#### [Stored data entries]
(** What reaches the handler: the messages in order, up to and including the
    first one it rejects. *)
Fixpoint deliver (clock : nat) (h : H) (cs : list Call3) : H * option string :=
  match cs with
  | [] => (h, None)
  | c :: cs =>
      match handle3 (wire_call (Now clock) c) h with
      | (h', Some msg) => (h', Some msg)
      | (h', None) =>
          deliver (clock + if call_value c is Some _ then 1 else 0) h' cs
      end
  end.

Lemma encode_nonnil c : encode c <> [].
Proof. rewrite encode_eq. by destruct c. Qed.

(** The last message does not end in an empty array. *)
Definition ends_complete (cs : list Call3) : Prop :=
  forall c v, last cs = Some c -> call_value c = Some v -> empty_array (data v) = false.

Lemma Execute_encode_list cs d (h : H) :
  idle d -> Forall sendable cs -> ends_complete cs ->
  let '(d', h', rest) := WDImpl_Execute Now d h (concat (encode <$> cs)) in
  let '(h2, err) := deliver (m_clock d) h cs in
  h' = h2 /\
  match err with
  | None => idle d' /\ rest = [] /\ GetError d' = GetError d
  | Some msg => m_state d' = kError /\ GetError d' = msg
  end.
Proof.
  intros Hd Hs. revert d h Hd. induction Hs as [|c cs Hc Hs IH]; intros d h Hd Hl; [done|].
  rewrite fmap_cons. cbn [concat deliver].
  destruct (Execute_encode c d h (concat (encode <$> cs)) Hd Hc)
    as (d1 & E & Hd1 & Herr & Hck).
  { intros v Hv. destruct cs as [|c' cs]; [left; by apply (Hl c)|right].
    simpl. destruct (encode c') eqn:Ec; [by apply encode_nonnil in Ec|done]. }
  rewrite E. unfold emit.
  destruct (handle3 (wire_call (Now (m_clock d)) c) h) as [h1 [msg|]].
  - rewrite WDImpl_Execute_error by done. done.
  - rewrite <- Hck. unfold GetError. rewrite <- Herr. apply IH; [done|]. intros c' v Hc'. apply Hl.
    destruct cs; [done|]. by rewrite last_cons_cons.
Qed.
End Messages.

(** ** Messages the wire carries unchanged *)

Definition u16 (z : Z) : Prop := 0 <= z < 2 ^ 16.
Definition u8_range (z : Z) : Prop := 0 <= z < 2 ^ 8.
Definition u64 (z : Z) : Prop := 0 <= z < 2 ^ 64.

(** A value of a version 3 type with at most 255 elements. *)
Definition exact_data (v : ValueData) : Prop :=
  match v with
  | VBoolean _ | VString _ | VRaw _ => True
  | VDouble x => u64 x
  | VBooleanArray l => (length l <= 255)%nat /\ Forall (fun x => x = 0 \/ x = 1) l
  | VDoubleArray l => (length l <= 255)%nat /\ Forall u64 l
  | VStringArray l => (length l <= 255)%nat
  | _ => False
  end.

Definition exact_call (c : Call3) : Prop :=
  match c with
  | ProtoUnsup rev | ClientHello _ rev => u16 rev
  | ServerHello flags _ => u8_range flags
  | EntryAssign _ id seq v flags =>
      u16 id /\ u16 seq /\ exact_data (data v) /\ u8_range flags
  | EntryUpdate id seq v => u16 id /\ u16 seq /\ exact_data (data v)
  | FlagsUpdate id flags => u16 id /\ u8_range flags
  | EntryDelete id => u16 id
  | ExecuteRpc id uid _ | RpcResponse id uid _ => u16 id /\ u16 uid
  | _ => True
  end.

(** The same message, its value stamped with [t]. *)
Definition restamp (t : Z) (c : Call3) : Call3 :=
  match c with
  | EntryAssign name id seq v flags => EntryAssign name id seq (Value_make t (data v) 0) flags
  | EntryUpdate id seq v => EntryUpdate id seq (Value_make t (data v) 0)
  | c => c
  end.

Lemma fmap_wrap_id w l : Forall (fun z => 0 <= z < 2 ^ w) l -> wrap w <$> l = l.
Proof.
  induction 1; [done|]. rewrite fmap_cons. f_equal; [by apply wrap_small|done].
Qed.

Lemma exact_wire_data v : exact_data v -> wire_data v = v.
Proof.
  destruct v; simpl; try done.
  - intros Hx. by rewrite wrap_small.
  - intros [Hl Hx]. f_equal. unfold cut. rewrite take_ge by lia.
    induction Hx as [|x l [->| ->] _ IH]; simpl in *; [done|..];
      f_equal; apply IH; lia.
  - intros [Hl Hx]. f_equal. unfold cut. rewrite take_ge by lia. by apply fmap_wrap_id.
  - intros Hl. f_equal. unfold cut. by rewrite take_ge by lia.
Qed.

Lemma exact_wire_call t c : exact_call c -> wire_call t c = restamp t c.
Proof.
  unfold u16, u8_range.
  destruct c; simpl; intros; destruct_and?; rewrite ?exact_wire_data by done;
    rewrite ?wrap_small by done; done.
Qed.

(** ** Theorems *)

(** A handler that accepts and records every message. *)
#[global] Instance record3 : MessageHandler3 (list Call3) := fun c h => (h ++ [c], None).

Lemma deliver_record t n h cs :
  Forall exact_call cs -> deliver (fun _ => t) n h cs = (h ++ (restamp t <$> cs), None).
Proof.
  intros Hc. revert n h. induction Hc as [|c cs Hc _ IH]; intros n h; simpl.
  - by rewrite app_nil_r.
  - rewrite IH, <- app_assoc, exact_wire_call by done. done.
Qed.

Lemma idle_init : idle WDImpl_init.
Proof. by do 7 eexists. Qed.

(** C20. Encoding a sequence of messages with [WireEncode], cutting the bytes into
    arbitrary chunks and passing them one by one to the decoder delivers to the
    handler exactly these messages, in order, up to and including the first one the
    handler rejects: ids, sequence numbers and flags modulo their width, values as
    the wire carries them.  If none is rejected the decoder is idle again;
    otherwise it is in the error state with the handler's text. *)
Theorem wire3_roundtrip (Now : nat -> Z) `{MessageHandler3 H} (h : H)
    (cs : list Call3) (chunks : list bytes) :
  Forall sendable cs -> ends_complete cs ->
  concat chunks = concat ((fun c => snd (WireEncode (Message3_make c))) <$> cs) ->
  let '(d', h') := feed Now WDImpl_init h chunks in
  let '(h2, err) := deliver Now 0 h cs in
  h' = h2 /\
  match err with
  | None => m_state d' = kStart /\ GetError d' = EmptyString
  | Some msg => m_state d' = kError /\ GetError d' = msg
  end.
Proof.
  intros Hs He Hc. rewrite feed_concat by apply decoder_ok_init. rewrite Hc.
  pose proof (Execute_encode_list Now cs WDImpl_init h idle_init Hs He) as Hr.
  change (encode <$> cs) with ((fun c => snd (WireEncode (Message3_make c))) <$> cs) in Hr.
  destruct (WDImpl_Execute _ _ _ _) as [[d' h'] rest]. simpl in Hr |- *.
  destruct (deliver Now 0 h cs) as [h2 [msg|]]; [done|].
  destruct Hr as (? & (? & ? & ? & ? & ? & ? & ? & -> & _) & _ & ?). done.
Qed.

Lemma wire3_roundtrip_witness :
  let cs := [ClientHello "rio" 0x300;
             EntryAssign "/a" 1 7 (MkValue (VStringArray ["x"; "y"]) 5 0) 1;
             EntryUpdate 70000 8 (MkValue (VInteger 3) 5 0); KeepAlive] in
  let bs := concat ((fun c => snd (WireEncode (Message3_make c))) <$> cs) in
  (feed (fun _ => 9) WDImpl_init [] [take 10 bs; drop 10 bs]).2
  = [ClientHello "rio" 0x300;
     EntryAssign "/a" 1 7 (MkValue (VStringArray ["x"; "y"]) 9 1) 1;
     EntryUpdate 4464 8 (MkValue (VDouble 0x4008000000000000) 9 1); KeepAlive].
Proof.
  intros cs bs.
  pose proof (wire3_roundtrip (fun _ => 9) [] cs [take 10 bs; drop 10 bs]) as Hr.
  destruct (feed _ _ _ _) as [d' h'].
  destruct Hr as [Hr _].
  - unfold cs. repeat constructor; vm_compute; congruence.
  - intros c v Hc. unfold cs in Hc. simpl in Hc. by simplify_eq.
  - change (take 10 bs ++ drop 10 bs ++ [] = bs). by rewrite app_nil_r, take_drop.
  - cbn [snd]. rewrite Hr. vm_compute. reflexivity.
Defined.

(** A sequence of messages of the version 3 protocol (ids of 16 bits, flags of
    8 bits, values of a version 3 type with at most 255 elements) that is encoded,
    cut into chunks and decoded arrives unchanged, but for the time stamps of the
    values. *)
Theorem wire3_exact (t : Z) (cs : list Call3) (chunks : list bytes) :
  Forall sendable cs -> Forall exact_call cs -> ends_complete cs ->
  concat chunks = concat ((fun c => snd (WireEncode (Message3_make c))) <$> cs) ->
  (feed (fun _ => t) WDImpl_init [] chunks).2 = restamp t <$> cs.
Proof.
  intros Hs Hx He Hc. rewrite feed_concat by apply decoder_ok_init. rewrite Hc.
  pose proof (Execute_encode_list (fun _ => t) cs WDImpl_init [] idle_init Hs He) as Hr.
  rewrite deliver_record in Hr by done.
  change (encode <$> cs) with ((fun c => snd (WireEncode (Message3_make c))) <$> cs) in Hr.
  destruct (WDImpl_Execute _ _ _ _) as [[d' h'] rest]. by destruct Hr as [-> _].
Qed.

Lemma wire3_exact_witness :
  let cs := [FlagsUpdate 3 1; EntryUpdate 3 9 (MkValue (VDoubleArray [1; 2]) 4 4)] in
  let bs := concat ((fun c => snd (WireEncode (Message3_make c))) <$> cs) in
  (feed (fun _ => 6) WDImpl_init [] [bs]).2 = restamp 6 <$> cs.
Proof.
  intros cs bs. apply wire3_exact.
  - unfold cs. repeat constructor; vm_compute; congruence.
  - unfold cs, exact_call, exact_data, u16, u8_range, u64.
    repeat constructor; vm_compute; congruence.
  - intros c v Hc. unfold cs in Hc. simpl in Hc. intros ?. by simplify_eq/=.
  - apply app_nil_r.
Defined.

(** C23. The decoding loop terminates: from a well-formed decoder it stops within
    [2 * length inp + 2] turns, more fuel changes nothing, and then either all input
    has been consumed or the decoder is in the error state, which is what the
    result of [Execute] says.  The decoder stays well-formed. *)
Theorem Execute_total (Now : nat -> Z) `{MessageHandler3 H} d (h : H) inp n :
  decoder_ok d -> (2 * length inp + 2 <= n)%nat ->
  while_ (Execute_body Now) n (d, h, inp) = WDImpl_Execute Now d h inp /\
  Execute_body Now (WDImpl_Execute Now d h inp) = None /\
  let '(ok, (d', _, rest)) := Execute Now d h inp in
  decoder_ok d' /\ ok = negb (bool_decide (m_state d' = kError)) /\
  (ok = true -> rest = []).
Proof.
  intros Hd Hn. pose proof (Execute_fuel_enough d h inp).
  destruct (WDImpl_Execute_exit Now d h inp Hd) as [He Hok].
  pose proof (WDImpl_Execute_rest Now d h inp Hd) as Hrest.
  split_and!; [|done|].
  - apply (while_fuel _ run_ok run_measure (Execute_body_dec Now)); [done|lia|lia].
  - unfold Execute. destruct (WDImpl_Execute Now d h inp) as [[d' h'] r].
    simpl in *. split_and!; [done..|]. intros Hb. destruct Hrest; [done|].
    by rewrite bool_decide_eq_true_2 in Hb.
Qed.

Lemma Execute_total_witness :
  exists d' : WDImpl, decoder_ok d' /\
    Execute (fun _ => 1) WDImpl_init [] [u8 0; u8 7] = (false, (d', [KeepAlive], [])).
Proof.
  pose proof (Execute_total (fun _ => 1) WDImpl_init [] [u8 0; u8 7] 6
    decoder_ok_init ltac:(vm_compute; lia)) as (_ & _ & Ht).
  destruct (Execute _ _ _ _) as [ok [[d' h'] rest]] eqn:E. vm_compute in E.
  destruct Ht as (Hd & _). exists d'. split; [done|]. by simplify_eq.
Defined.

(** C21. Chunking is invisible: passing a byte stream to the decoder in any number
    of pieces leaves the decoder and the handler in the same state as passing it at
    once. *)
Theorem Execute_chunking (Now : nat -> Z) `{MessageHandler3 H} d (h : H) chunks :
  decoder_ok d ->
  feed Now d h chunks = (WDImpl_Execute Now d h (concat chunks)).1.
Proof. apply feed_concat. Qed.

Lemma Execute_chunking_witness :
  feed (fun _ => 1) WDImpl_init [] [[u8 0x12; u8 0]; [u8 5]; []; [u8 1; u8 0]]
  = (WDImpl_Execute (fun _ => 1) WDImpl_init []
       [u8 0x12; u8 0; u8 5; u8 1; u8 0]).1.
Proof. apply (Execute_chunking (fun _ => 1) WDImpl_init []), decoder_ok_init. Defined.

#### [WORK TO BE COMPLETED]
Your task is to quote the lines above, beginning with the first and ending with the one that holds "(h', None) =>".

#### [SOLUTION]
(** What reaches the handler: the messages in order, up to and including the
    first one it rejects. *)
Fixpoint deliver (clock : nat) (h : H) (cs : list Call3) : H * option string :=
  match cs with
  | [] => (h, None)
  | c :: cs =>
      match handle3 (wire_call (Now clock) c) h with
      | (h', Some msg) => (h', Some msg)
      | (h', None) =>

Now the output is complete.